A custom multi-modal Sentence Transformers Model: ‘models’#
While the Sentence Transformers framework was primarly used for text embedding models, it can be extended to handle multi-modal inputs fairly simple. At the moment, there is a small change in the source code nescessary, so make sure you have the package installed from this fork: https://github.com/mengerj/sentence-transformers/tree/master
Other than that, we have to create a custom model and a custom processor. I will soon create more detailed instructions on how to build these, but essentially the model has to be a torch.nn.module, with a forward and a tokenise method (and saving and loading methods). The tokenize method gets the raw inputs, and passes them to the correct processor.

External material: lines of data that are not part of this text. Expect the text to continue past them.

(* ===== verification/OpLedger.v ===== *)
(** * The operation ledger (graph/ops.py)

    One row per applied operation; [run_once] claims a row with the pending
    sentinel, runs the effect, and stores its result.  The phases of
    [run_once] are functions on the table and the in-process claims; threads
    interleave them in a transition system, with crashes, thread deaths and the
    waiters' valve, and every interruption of an operation is logged. *)
From S2P Require Import Prelude Fence.
From Stdlib Require Import ZArith Lia.
Open Scope Z_scope.

(** [(run_id, incarnation, attempt_no, node, op_seq)] *)
Notation op_key := (string * Z * Z * string * Z)%type (only parsing).
Definition key_run (k : op_key) : string := k.1.1.1.1.

Definition PENDING_SENTINEL : json := JObj [("__pending__", JBool true)].

(** [isinstance(result, dict) and result == {"__pending__": True}]; in Python
    [1 == True] and [1.0 == True]. *)
Definition equals_True (v : json) : bool :=
  match v with
  | JBool b => b
  | JInt z => z =? 1
  | JFloat f => feqb f (Z2f 1)
  | _ => false
  end.
Definition _is_pending (j : json) : bool :=
  match j with
  | JObj [(k, v)] => String.eqb k "__pending__" && equals_True v
  | _ => false
  end.
(** The SQL comparison [result_json = '{"__pending__": true}'], on the text. *)
Definition is_sentinel_text (j : json) : bool :=
  match j with
  | JObj [(k, JBool true)] => String.eqb k "__pending__"
  | _ => false
  end.

Record OpRow := mkOpRow { op_result : json; op_fence : option Z }.

(** [_LiveClaim]: the in-process holder of a pending row. *)
Record LiveClaim := mkClaim { cl_done : bool; cl_owner : nat }.

Record OpState := mkOpState {
  op_rows : gmap (string * Z * Z * string * Z) OpRow;
  live_claims : gmap (string * Z * Z * string * Z) LiveClaim }.

#[export] Instance eta_OpState : Eta OpState := λ s, mkOpState (op_rows s) (live_claims s).

(** [get]: [(already_applied, result)]. *)
Definition op_get (s : OpState) (k : op_key) : bool * option json :=
  match op_rows s !! k with
  | None => (false, None)
  | Some r => if _is_pending (op_result r) then (false, None) else (true, Some (op_result r))
  end.

Definition op_put (s : OpState) (k : op_key) (j : json) : result OpState :=
  if _is_pending j then Err ValueError
  else match op_rows s !! k with
  | Some _ => Err OperationConflict
  | None => Ok (s <| op_rows := <[k := mkOpRow j None]> (op_rows s) |>)
  end.

(** [count_for_node] *)
Definition count_for_node (s : OpState) (run : string) (inc att : Z) (node : string) : nat :=
  size (filter (λ kr : op_key * OpRow,
    bool_decide (kr.1.1.1.1.1 = run) && bool_decide (kr.1.1.1.1.2 = inc) &&
    bool_decide (kr.1.1.1.2 = att) && bool_decide (kr.1.1.2 = node) &&
    negb (is_sentinel_text (op_result kr.2)) = true) (op_rows s)).

(** [_require_fence]: [lease] is the lease database as it is at that moment. *)
Definition _require_fence (lease : option lease_view) (tenant run : string) (tok : option Z)
    : result unit :=
  require_lease_token lease lease (tenant, run) tok
    (match tok with None => m_allow | Some _ => m_reject end).

(** [_live_wait_event]: [true] to wait; otherwise the claim is dropped. *)
Definition _live_wait_event (alive : gset nat) (s : OpState) (k : op_key) : OpState * bool :=
  match live_claims s !! k with
  | None => (s, false)
  | Some c =>
      if cl_done c || negb (bool_decide (cl_owner c ∈ alive))
      then (s <| live_claims := delete k (live_claims s) |>, false)
      else (s, true)
  end.

Definition _install_claim (t : nat) (s : OpState) (k : op_key) : OpState :=
  s <| live_claims := <[k := mkClaim false t]> (live_claims s) |>.
Definition _release_claim (s : OpState) (k : op_key) : OpState :=
  s <| live_claims := delete k (live_claims s) |>.

Inductive ClaimOutcome := Applied (stored : json) | Claimed | MustWait.

(** One pass of [run_once]'s claim loop: a [BEGIN IMMEDIATE] transaction. *)
Definition claim_phase (t : nat) (alive : gset nat) (lease : option lease_view) (tenant : string)
    (k : op_key) (tok : option Z) (s : OpState) : OpState * result ClaimOutcome :=
  match _require_fence lease tenant (key_run k) tok with
  | Err e => (s, Err e)
  | Ok _ =>
      match op_rows s !! k with
      | Some row =>
          if negb (_is_pending (op_result row)) then (s, Ok (Applied (op_result row)))
          else
            let '(s1, wait) := _live_wait_event alive s k in
            if wait then (s1, Ok MustWait)
            else (_install_claim t
                    (s1 <| op_rows := <[k := mkOpRow PENDING_SENTINEL (op_fence row)]> (op_rows s1) |>)
                    k, Ok Claimed)
      | None =>
          (_install_claim t
             (s <| op_rows := <[k := mkOpRow PENDING_SENTINEL None]> (op_rows s) |>) k,
           Ok Claimed)
      end
  end.
(** ** Byte strings *)

Definition NL : ascii := "010"%char.
Definition CR : ascii := "013"%char.
(** [bytes.strip()]'s whitespace *)
Definition is_ws (c : ascii) : bool :=
  let n := Ascii.nat_of_ascii c in (n =? 32)%nat || ((9 <=? n)%nat && (n <=? 13)%nat).
(** [not line.strip()] *)
Definition blank (l : bytes) : bool := forallb is_ws l.
Definition count_nl (l : bytes) : nat := length (List.filter (Ascii.eqb NL) l).
(** [data.rfind(b"\n")]; [data.rfind(b"\n", 0, k)] is [rfind_nl (take k data)]. *)
Fixpoint rfind_nl (d : bytes) : option nat :=
  match d with
  | [] => None
  | c :: d' => match rfind_nl d' with
               | Some i => Some (S i)
               | None => if Ascii.eqb NL c then Some 0%nat else None
               end
  end.
(** [data[i:j]] *)
Definition slice (i j : nat) (d : bytes) : bytes := drop i (take j d).

(** [data.splitlines()]: bytes split at [\n], [\r] and [\r\n]. *)
Fixpoint lines_from (acc d : bytes) : list bytes :=
  match d with
  | [] => match acc with [] => [] | _ => [rev acc] end
  | c :: d' =>
      if Ascii.eqb NL c then rev acc :: lines_from [] d'
      else if Ascii.eqb CR c then
        rev acc :: match d' with
                   | c' :: d'' => if Ascii.eqb NL c' then lines_from [] d'' else lines_from [] d'
                   | [] => []
                   end
      else lines_from (c :: acc) d'
  end.
Definition splitlines (d : bytes) : list bytes := lines_from [] d.

(** ** ledger/sidecar.py *)

Record TipSidecar := mkTip {
  ts_entries : Z; ts_next_seq : Z; ts_tip_hash : string; ts_prefix_bytes : Z;
  ts_prefix_sha256 : string; ts_durability : string }.

(** The ledger file, its sidecar file ([None]: missing or unreadable), the
    torn tails put in quarantine, and the tip cached by the [HashChainLedger]
    at hand. *)
Record LedgerState := mkLedger {
  lg_file : option bytes; lg_side : option TipSidecar; lg_quarantine : list bytes;
  lg_tip : option (Z * string) }.
#[export] Instance eta_LedgerState : Eta LedgerState := λ s,
  mkLedger (lg_file s) (lg_side s) (lg_quarantine s) (lg_tip s).

(** [path.read_bytes() if path.exists() else b""] *)
Definition raw (s : LedgerState) : bytes := default [] (lg_file s).
Definition size (s : LedgerState) : nat := length (raw s).

Definition GENESIS_HASH : string := "0000000000000000000000000000000000000000000000000000000000000000".

Record VerifyReport := mkVerify {
  vr_ok : bool; vr_entries : Z; vr_full : bool; vr_suffix_entries : Z; vr_tip_hash : string }.
Record RepairReport := mkRepair {
  rr_status : string; rr_dropped_bytes : Z; rr_prefix_entries : Z; rr_prefix_sha256 : string }.

Definition SIG_FIELD : string := "_ledger_sig".
Definition SIG_ALG : string := "hmac-sha256".
Definition KEY_ID : string := "hmac-sha256:1".

Section Ledger.
Context `{CD : LedgerCodec}.
Notation LM := (M LedgerState).

Definition _canonical_bytes (e : LedgerEntry) : bytes := json_dumps (body_of e).
Definition compute_entry_hash (e : LedgerEntry) : string := sha256_hex (_canonical_bytes e).

Definition sidecar_matches (s : LedgerState) (t : TipSidecar) : bool :=
  if (ts_prefix_bytes t <? 0) || (Z.of_nat (size s) <? ts_prefix_bytes t) then false
  else match lg_file s with
       | None => false                                  (* open raises OSError *)
       | Some d => String.eqb (sha256_hex (take (Z.to_nat (ts_prefix_bytes t)) d)) (ts_prefix_sha256 t)
       end.

Definition write_sidecar (entries : Z) (tip_hash durability : string) : LM unit := λ s,
  (s <| lg_side := Some (mkTip entries entries tip_hash (Z.of_nat (size s)) (sha256_hex (raw s)) durability) |>,
   Ok tt).

(** ** [read_tail] *)

(** The loop that grows the window backwards from the end of the file;
    [end_] is where [data] starts. *)
Fixpoint tail_window (fuel : nat) (d data : bytes) (end_ window : Z) : bytes :=
  match fuel with
  | O => data
  | S fuel =>
      let start := Z.max 0 (end_ - window) in
      let data := slice (Z.to_nat start) (Z.to_nat end_) d ++ data in
      if (2 <=? count_nl data)%nat || (start =? 0) then data
      else tail_window fuel d data start (window * 2)
  end.

(** The walk back over trailing blank lines; [cursor] is the newline before
    the blank line. *)
Fixpoint walk_back (fuel : nat) (data : bytes) (cursor : nat) : bytes :=
  match fuel with
  | O => []
  | S fuel =>
      let earlier := rfind_nl (take cursor data) in
      let candidate := match earlier with
                       | None => take cursor data
                       | Some e => slice (S e) cursor data
                       end in
      if negb (blank candidate) then candidate
      else match earlier with None => [] | Some e => walk_back fuel data e end
  end.

Definition tail_window_bytes : Z := 1024 * 1024.

Definition read_tail_with (window : Z) (file : option bytes) : result (option LedgerEntry * nat) :=
  match file with
  | None | Some [] => Ok (None, 0%nat)
  | Some d =>
      let size := length d in
      let data := tail_window (S size) d [] (Z.of_nat size) window in
      match rfind_nl data with
      | None => Ok (None, 0%nat)
      | Some last_nl =>
          let base := (size - length data)%nat in
          let complete_len := (base + last_nl + 1)%nat in
          let prev_nl := rfind_nl (take last_nl data) in
          let line := match prev_nl with
                      | None => take last_nl data
                      | Some p => slice (S p) last_nl data
                      end in
          let line := if negb (blank line) then line
                      else match prev_nl with
                           | None => line
                           | Some p => walk_back (S (length data)) data p
                           end in
          if blank line then Ok (None, complete_len)
          else match model_validate_json line with
               | Some e => Ok (Some e, complete_len)
               | None => Err LedgerUnavailable
               end
      end
  end.
Definition read_tail (file : option bytes) : result (option LedgerEntry * nat) :=
  read_tail_with tail_window_bytes file.

(** ** Entries and the chain *)

Fixpoint entries_of_lines (ls : list bytes) : result (list LedgerEntry) :=
  match ls with
  | [] => Ok []
  | l :: ls' =>
      if blank l then entries_of_lines ls'
      else match model_validate_json l with
           | None => Err LedgerVerificationError
           | Some e => es ← entries_of_lines ls'; Ok (e :: es)
           end
  end.
Definition _entries_from_bytes (d : bytes) : result (list LedgerEntry) := entries_of_lines (splitlines d).

Definition _validate_close_receipt_evidence (e : LedgerEntry) : result unit :=
  raise_unless (store_receipt_ok (obj_drop SIG_FIELD (le_evidence e))) LedgerVerificationError.

(** [entry.model_copy(update={"entry_hash": "pending"})] is what gets hashed. *)
Fixpoint _verify_chain (entries : list LedgerEntry) (expected : Z) (prev_hash : string) : result unit :=
  match entries with
  | [] => Ok tt
  | e :: entries' =>
      _ ← raise_unless (le_seq e =? expected) LedgerVerificationError;
      _ ← raise_unless (String.eqb (le_prev_hash e) prev_hash) LedgerVerificationError;
      _ ← raise_unless (String.eqb (compute_entry_hash (e <| le_entry_hash := "pending" |>)) (le_entry_hash e))
            LedgerVerificationError;
      _ ← (if bool_decide (le_action e = la_close_receipt) then _validate_close_receipt_evidence e else Ok tt);
      _verify_chain entries' (expected + 1) (le_entry_hash e)
  end.

(** The tip hash of a list of entries that starts after [h]. *)
Definition tip_of (h : string) (es : list LedgerEntry) : string :=
  match last es with Some e => le_entry_hash e | None => h end.

(** ** ledger/signer.py *)

Definition signature_bytes (e : LedgerEntry) : bytes :=
  _canonical_bytes (e <| le_evidence := obj_drop SIG_FIELD (le_evidence e) |>).
Definition sign_entry (e : LedgerEntry) (key : bytes) : json :=
  JObj [("alg", JStr SIG_ALG); ("key_id", JStr KEY_ID); ("sig", JStr (hmac_sha256_hex key (signature_bytes e)))].
Definition signature_ok (e : LedgerEntry) (key : bytes) : bool :=
  match obj_get SIG_FIELD (le_evidence e) with
  | Some (JObj r) =>
      match obj_get "alg" r, obj_get "sig" r with
      | Some (JStr alg), Some (JStr sig) =>
          String.eqb alg SIG_ALG && String.eqb sig (hmac_sha256_hex key (signature_bytes e))
      | _, _ => false
      end
  | _ => false
  end.

(** [HmacLedgerHook(key).before_append] *)
Definition hmac_before_append (key : bytes) (e : LedgerEntry) : LedgerEntry :=
  let evidence := obj_drop SIG_FIELD (le_evidence e) in
  let stamped := sign_entry (e <| le_evidence := evidence |>) key in
  e <| le_evidence := obj_set SIG_FIELD stamped evidence |>.

(** [_check_signatures] with [key = ledger_hmac_key()]; [seen] is [seen_cutover]. *)
Fixpoint _check_signatures (key : option bytes) (seen : bool) (entries : list LedgerEntry) : result unit :=
  match entries with
  | [] => Ok tt
  | e :: entries' =>
      if negb seen && bool_decide (obj_get SIG_FIELD (le_evidence e) = None)
      then _check_signatures key seen entries'
      else match key with
           | None => Err LedgerVerificationError
           | Some k =>
               if signature_ok e k then _check_signatures key true entries' else Err LedgerVerificationError
           end
  end.

(** ** [HashChainLedger]: one critical section per operation *)

Definition _scan_tip (complete_len : nat) : LM (Z * string) := λ s,
  (s, es ← _entries_from_bytes (take complete_len (raw s)); 
      Ok (Z.of_nat (length es), tip_of GENESIS_HASH es)).

Definition _tip_for_append : LM (Z * string) := λ s,
  match read_tail (lg_file s) with
  | Err e => (s, Err e)
  | Ok (last, complete_len) =>
      if (complete_len <? size s)%nat then (s, Err LedgerUnavailable)
      else
        let observed := match last with
                        | None => (0, GENESIS_HASH)
                        | Some e => (le_seq e + 1, le_entry_hash e)
                        end in
        let trusted := match lg_tip s with
                       | Some t => bool_decide (t = observed)
                       | None => match lg_side s with
                                 | Some side => sidecar_matches s side
                                     && bool_decide ((ts_next_seq side, ts_tip_hash side) = observed)
                                 | None => false
                                 end
                       end in
        match (if trusted then (s, Ok observed) else _scan_tip complete_len s) with
        | (s, Ok t) => (s <| lg_tip := Some t |>, Ok t)
        | (s, Err e) => (s, Err e)
        end
  end.

(** What [append] is asked to record. *)
Record AppendReq := mkReq {
  rq_actor : string; rq_action : LedgerAction; rq_target : string; rq_evidence : json_obj; rq_at : Z }.

(** [JsonlAppender.append_unlocked] of a line that ends in a newline.  The
    count [os.write] returns is ignored: [short] is [Some n] when the system
    wrote only [n] bytes of it. *)
Definition append_bytes (short : option nat) (line : bytes) : LM unit := λ s,
  let wrote := match short with Some n => take n line | None => line end in
  (s <| lg_file := Some (raw s ++ wrote) |>, Ok tt).

Definition draft_of (rq : AppendReq) (seq : Z) (prev_hash : string) : LedgerEntry :=
  mkEntry seq prev_hash "pending" (rq_actor rq) (rq_action rq) (rq_target rq) (rq_evidence rq) (rq_at rq).
Definition entry_of (hook : option (LedgerEntry → LedgerEntry)) (rq : AppendReq) (seq : Z) (prev_hash : string)
    : LedgerEntry :=
  let draft := draft_of rq seq prev_hash in
  let draft := match hook with Some h => h draft | None => draft end in
  draft <| le_entry_hash := compute_entry_hash draft |>.
Definition line_of (e : LedgerEntry) : bytes := model_dump_json e ++ [NL].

This processor has to return a feature matrix for the current batch and from thereone, the standard Sentence Transformers framework takes over. This allows us to easly load/save them on huggingface hub, to benifit from the by huggingface mainted repository and all of it’s features.
Model#
The main model is mmcontext.models.MMContextEncoder.MMContextEncoder. It combines the text encoder model, and adapter layers and expects to be used with a Sentence Transformer Trainer and a huggingface dataset. This huggingface dataset is contains a reference to the initial embedding vector (already pre-processed), a sample_id and captions. There are “pairs” datasets, which contain a data reference column, a caption column and a label column. Or there are “multiplets” datasets. These different datasets can be used with different losses, as implemented and documented in the Sentence Transformers framework. The processor is implemented in mmcontext.models.MMContextProcessor.MMContextProcessor and retrieves the data provided by a share-url. Of course, traditional tokenizers can be implemented as well.